Lemma on_object_set_self {O W} (Q : O -> O -> Prop) (f : O -> O) :
  (forall o, Q o (f o)) -> keeps (@on_object O W Q) (set_self f).
Proof. intros H s. apply H. Qed.



Lemma same_snapshot_refl o : same_snapshot o o.
Proof. reflexivity. Qed.

Lemma same_snapshot_trans o1 o2 o3 :
  same_snapshot o1 o2 -> same_snapshot o2 o3 -> same_snapshot o1 o3.
Proof. unfold same_snapshot. congruence. Qed.

Lemma eq_flip_trans {O} (o1 o2 o3 : O) : o2 = o1 -> o3 = o2 -> o3 = o1.
Proof. congruence. Qed.

Create HintDb keeps.
#[local] Hint Resolve adds_refl adds_trans on_world_refl on_world_trans
  on_object_refl on_object_trans same_snapshot_refl same_snapshot_trans
  eq_flip_trans : keeps.

(** Stepping through a computation: one rule per construct. *)
Ltac keeps_step :=
  first
    [ apply keeps_ret; solve [eauto with keeps]
    | apply keeps_raise; solve [eauto with keeps]
    | apply keeps_self; solve [eauto with keeps]
    | apply keeps_world; solve [eauto with keeps]
    | apply keeps_set_self; solve [eauto with keeps]
    | apply on_object_self; solve [eauto with keeps]
    | apply on_object_world; solve [eauto with keeps]
    | apply on_object_lift; solve [eauto with keeps]
    | apply on_object_set_self; intro; reflexivity
    | apply keeps_bind; [ solve [unfold same_object; eauto with keeps] | | intro ]
    | apply keeps_try_except; [ solve [unfold same_object; eauto with keeps] | | intro ]
    | apply keeps_lift
    | match goal with
      | |- keeps _ (if ?b then _ else _) => destruct b
      | |- keeps _ (match ?x with _ => _ end) => destruct x
      end ].


Lemma keeps_mountpoint P : keeps (on_world (adds P)) LvmSnapshot.mountpoint.
Proof. unfold LvmSnapshot.mountpoint. repeat keeps_step. Qed.

Lemma keeps_snapname P : keeps (on_world (adds P)) LvmSnapshot.snapname.
Proof. unfold LvmSnapshot.snapname. repeat keeps_step. Qed.

Lemma keeps_device P : keeps (on_world (adds P)) LvmSnapshot.device.
Proof.
  unfold LvmSnapshot.device. repeat keeps_step.
Qed.

(** [LvmSnapshot.cleanup] runs no [bup] command. *)
Lemma keeps_cleanup force : keeps (on_world (adds not_bup)) (LvmSnapshot.cleanup force).
Proof.
  unfold LvmSnapshot.cleanup.
  repeat first
    [ apply keeps_mountpoint | apply keeps_device
    | apply keeps_check_call; reflexivity
    | apply keeps_log_unchanged;
      first [ apply os_wait_log | apply os_removedirs_log | apply stat_isblk_log ]
    | keeps_step ].
Qed.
● ● ●
**Try it**:
In how many lines of the records does the string "first" occur? Answer with the number alone.

**Answer to this exercise**:
3